Девяностые годы — что бы там ни было — останутся в истории временем возвращения и возрождения десятков и десятков имен отечественных мыслителей и ученых. Радикальное пополнение нашего интеллектуального, нравственного и эстетического оборота наконец-то дает возможность представить себе русскую культуру и науку в более или менее полном объеме и истинном виде. То, что в недавнем прошлом было доступно относительно узкому слою интеллигенции, что было своеобразным эзотерическим знанием этого слоя и знаком принадлежности некоему сообществу посвященных, что, как правило, доставалось из-под полы и составляло идеологическую надстройку в структуре социального дефицита (базис, понятно, формировался из ценностей материальных), стало ныне достоянием общества. И не просто достоянием, а очень и очень заметным фактом общественного сознания.

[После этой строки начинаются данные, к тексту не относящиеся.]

(** The first [n] blocks become free. *)
Lemma buf_rotate B ps pu free sent unsent n curr :
  buf_at B ps pu free sent unsent → (n <= length (ps ++ pu))%nat →
  let first := default (m_pLastBlock B) ((ps ++ pu) !! n) in
  curr = (if (length sent <? n)%nat then first else m_pCurrBlock B) →
  buf_at (with_counts (m_iCount B - Z.of_nat n) (m_iBytesCount B - pkt_bytes (take n (sent ++ unsent)))
    (with_pointers first curr (m_pLastBlock B) B))
    (drop n ps) (drop (n - length sent) pu) (free ++ take n (ps ++ pu)) (drop n sent) (drop (n - length sent) unsent).
Proof.
  intros H Hn first Hcurr. pose proof (stores_all _ _ _ _ _ _ H) as Hall.
  pose proof (Forall2_length _ _ _ (b_sent _ _ _ _ _ _ H)) as Hls.
  pose proof (Forall2_length _ _ _ Hall) as Hlen.
  destruct H as [Hnd Hc Hf Hcu Hs Hu Hp Hsz Hunit Hm Hcnt Hby]. set (last := m_pLastBlock B) in *.
  assert (drop n ps ++ drop (n - length sent) pu = drop n (ps ++ pu)) as Ed by (by rewrite drop_app, Hls).
  assert (drop n sent ++ drop (n - length sent) unsent = drop n (sent ++ unsent)) as Eds by (by rewrite drop_app).
  set (l := ps ++ pu) in *.
  assert (drop n ps ++ drop (n - length sent) pu ++ last :: free ++ take n l
    = drop n l ++ (last :: free) ++ take n l) as Er by (by rewrite (assoc_L (++)), Ed).
  assert (ps ++ pu ++ last :: free = take n l ++ drop n l ++ last :: free) as Er0
    by (by rewrite (assoc_L (++)), (assoc_L (++)), take_drop).
  assert (drop n l ++ (last :: free) ++ take n l ≡ₚ ps ++ pu ++ last :: free) as Hperm
    by (rewrite Er0, (assoc_L (++)); apply (comm (++))).
  split; cbn [m_pLastBlock m_pFirstBlock m_pCurrBlock m_blocks m_fresh m_pBuffer m_iMSS m_iSize m_iCount
    m_iBytesCount with_counts with_pointers]; fold last; rewrite ?Er, ?Ed, ?Eds, ?head_drop_lookup; try done.
  - by rewrite Hperm.
  - rewrite Er0, Hf in Hc. destruct (drop n l ++ last :: free) as [|x r] eqn:Ex; [by destruct (drop n l)|].
    assert (first = x) as ->.
    { unfold first. rewrite <- head_drop_lookup. by destruct (drop n l); cbn in *; simplify_eq. }
    rewrite (assoc_L (++)), Ex. apply chain_rotate.
    assert (default x (head (take n l)) = default last (head l)) as ->; [|done].
    destruct n as [|n]; [|by destruct l; [simpl in Hn; lia|]].
    rewrite drop_0 in Ex. cbn [take head from_option]. unfold id. by destruct l; cbn in *; simplify_eq.
  - rewrite Hcurr. destruct (Nat.ltb_spec (length sent) n).
    + unfold first, l. rewrite <- Hls, lookup_app_r by lia. done.
    + rewrite Hcu. replace (n - length sent)%nat with 0%nat by lia. by rewrite <- head_drop_lookup.
  - by apply Forall2_drop.
  - by apply Forall2_drop.
  - intros p. rewrite Hperm. apply Hp.
  - by rewrite Hperm.
  - rewrite Hcnt, length_drop. lia.
  - rewrite Hby. rewrite <- (take_drop n (sent ++ unsent)) at 1. rewrite pkt_bytes_app. lia.
Qed.
Lemma packLost_loop_run size mss C now n fuel D A :
  path_ok size mss D A → (length (a_lost A) <= n)%nat → (n < fuel)%nat →
  ∃ D', packLost_loop fuel C now D
      = Some ((lost_packet C (lost_spec n C (d_est D) now A).1.1).1, (lost_packet C (lost_spec n C (d_est D) now A).1.1).2,
          D', (lost_spec n C (d_est D) now A).2) ∧
    path_ok size mss D' (lost_spec n C (d_est D) now A).1.2 ∧ same_acks D D'.
Proof.
  revert fuel D A. induction n as [|n IH]; intros fuel D A H Hn Hf; (destruct fuel as [|fuel]; [lia|]); cbn [packLost_loop lost_spec].
  all: destruct (CSndLossList_popLostSeq_run _ _ _ (snd_list _ _ _ _ _ (po_send _ _ _ _ H))) as (L & E & HL).
  all: pose proof (path_losses _ _ _ _ L (tail (a_lost A)) H HL) as H1.
  all: rewrite E; cbn [mbind option_bind].
  all: destruct (a_lost A) as [|x ms] eqn:El.
  1, 3: exists (set_losses L D); split; [done|]; split; [|done];
    destruct A as [ack k pkts ls]; simpl in El; subst ls; by apply H1.
  { simpl in Hn. lia. }
  cbn [tail] in HL, H1. specialize (H1 ltac:(by right)).
  destruct (path_lost _ _ _ _ x H) as (q & Hq & Hx & Hi); [rewrite El; left|].
  set (i := Z.to_nat (x - a_ack A)) in *. rewrite Hq.
  pose proof (path_size _ _ _ _ H) as Hsz. pose proof (snd_span _ _ _ _ _ (po_send _ _ _ _ H)) as [Hsp1 Hsp2].
  pose proof (seqno_nonneg x). rewrite (proj2 (Z.leb_le 0 (seqno x))) by done. cbn [negb].
  set (D1 := set_losses L D) in *.
  assert (seqoff (m_iSndLastDataAck D1) (seqno x) = x - a_ack A) as ->.
  { unfold D1. cbn. rewrite (po_ack _ _ _ _ H). apply seqoff_seqno. unfold near, m_iSeqNoTH. unfold a_curr in *. lia. }
  rewrite (proj2 (Z.ltb_ge _ 0)) by lia.
  assert (rexmit_recent C D1 now (x - a_ack A) = Some (rexmit_recently C (d_est D) now q)) as ->.
  { unfold rexmit_recent, rexmit_recently. destruct (m_bPeerNakReport C && negb (iRetransmitAlgo C =? 0)); [|done].
    cbn [andb]. rewrite (getPacketRexmitTime_pos _ _ _ _ q (po_buf _ _ _ _ H)) by (done || lia). done. }
  cbn [mbind option_bind]. destruct (rexmit_recently C (d_est D) now q).
  { destruct (IH fuel D1 _ H1) as (D' & E' & H' & Hs); [simpl in *; lia|lia|]. by exists D'. }
  pose proof (readData_at_pos _ _ _ (x - a_ack A) now (po_buf _ _ _ _ H)) as Hr. fold i in Hr. rewrite Hq in Hr.
  destruct Hr as (B & EB & HM & HB); [lia|]. cbv zeta in EB, HB. change (m_pSndBuffer D1) with (m_pSndBuffer D).
  rewrite EB. cbn [mbind option_bind]. set (m := Z.land (q_bits q) MSGNO_SEQ_mask) in *.
  set (e := S (same_msg m (drop (S i) (a_pkts A)))) in *. destruct (expired q now).
  - assert ((if decide (i < a_sent A < i + e)%nat then (i + e)%nat else a_sent A) = Nat.max (a_sent A) (i + e)) as Ek
      by (case_decide; lia).
    rewrite Ek in HB. pose proof (proj1 HB) as Hk. pose proof (po_room _ _ _ _ H) as Hroom. unfold a_curr in *.
    rewrite incseq_by_seqno by (unfold m_iMaxSeqNo; lia). set (hi := x + Z.of_nat e - 1).
    replace (x + (Z.of_nat e - 1)) with hi by (unfold hi; lia).
    destruct (CSndLossList_removeUpTo_run size L ms hi HL) as (L2 & E2 & HL2).
    { intros h Hh. pose proof (snd_in_flight _ _ _ _ _ (po_send _ _ _ _ H) h) as Hin. rewrite El in Hin.
      specialize (Hin ltac:(right; destruct ms; [done|]; injection Hh as ->; left)).
      unfold near, m_iSeqNoTH, hi, a_curr in *. lia. }
    change (m_pSndLossList (d_snd (set_buf B D1))) with L. rewrite E2. cbn [mbind option_bind].
    pose proof (path_losses _ _ _ _ L2 _ H HL2) as H2.
    pose proof (path_buffer _ _ _ _ B _ _ (filter (λ y, hi < y) ms) (H2 ltac:(intros y [_ ?]%list_elem_of_filter; rewrite El; by right)) HB HM) as H3.
    assert (maxseq (m_iSndCurrSeqNo (d_snd (set_buf B D1))) (seqno hi)
      = seqno (a_ack A + Z.of_nat (Nat.max (a_sent A) (i + e)) - 1)) as ->.
    { change (m_iSndCurrSeqNo (d_snd (set_buf B D1))) with (m_iSndCurrSeqNo (d_snd D)).
      rewrite (snd_curr _ _ _ _ _ (po_send _ _ _ _ H)). unfold a_curr.
      rewrite maxseq_seqno by (unfold near, m_iSeqNoTH, hi; lia). f_equal. unfold hi. lia. }
    destruct (IH fuel _ _ (H3 ltac:(cbn; lia) eq_refl (po_num _ _ _ _ H) (po_data _ _ _ _ H) HL2 ltac:(done)))
      as (D' & E' & H' & Hs); [simpl in *; pose proof (length_filter (λ y, hi < y) ms); lia|lia|].
    change (set_curr ?c (set_losses L2 (set_buf B D1))) with (set_curr c (set_buf B (set_losses L2 D))).
    cbn [a_ack] in E'. rewrite E'. by exists D'.
  - pose proof (path_buffer _ _ _ _ B _ _ ms H1 HB HM) as H2.
    assert (0 < len (q_data q)) as Hq0 by (by eapply (Forall_lookup_1 _ _ _ _ (po_data _ _ _ _ H))).
    rewrite (proj2 (Z.eqb_neq _ 0)) by lia. eexists. split; [done|]. split; [|done].
    specialize (H2 ltac:(cbn; lia) ltac:(by rewrite length_insert)). cbn [a_ack a_sent a_lost fst snd] in H2 |- *.
    assert (set_curr (seqno (a_ack A + Z.of_nat (a_sent A) - 1)) (set_buf B D1) = set_buf B D1) as Eq; [|rewrite <- Eq].
    { unfold set_curr. change (a_ack A + Z.of_nat (a_sent A) - 1) with (a_curr A).
      rewrite <- (snd_curr _ _ _ _ _ (po_send _ _ _ _ H)). unfold D1, set_losses, set_buf, with_snd, with_buffer, set_snd. done. }
    apply H2; [|by apply Forall_insert; [apply H|]|done|done].
    by eapply numbered_insert; [..|apply H].
Qed.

В первую очередь это касается русской мысли, которую выпустили из-под запрета спецхранов, там и самиздатов. Которая ныне — на воле и в центре внимания. Более того, ей даже удалось потеснить литературу, в результате чего возникла принципиально новая для нашей культуры ситуация. Начался постепенный отход от традиционной (двух последних столетий) литературоцентричности.

Русская мысль перешла во фронтальное наступление и … обнаружила свое бессилие и никому-не-нужность. Парадокс:

такие

ожидания, надежды, обещания.

Такой

восторг при встрече…

И ничего не случилось. То ли спрос превысил предложение, то ли предложение оказалось не по зубам. Именно это прежде всего и хотелось бы выяснить. То есть: 1) почему русское общество не сумело прочесть, т. е. усвоить и освоить, русскую мысль; 2) почему русская мысль не смогла стать «живой водой» для русского общества; 3) что же все-таки может дать нам сегодня русская мысль, иными словами, зачем и для чего она?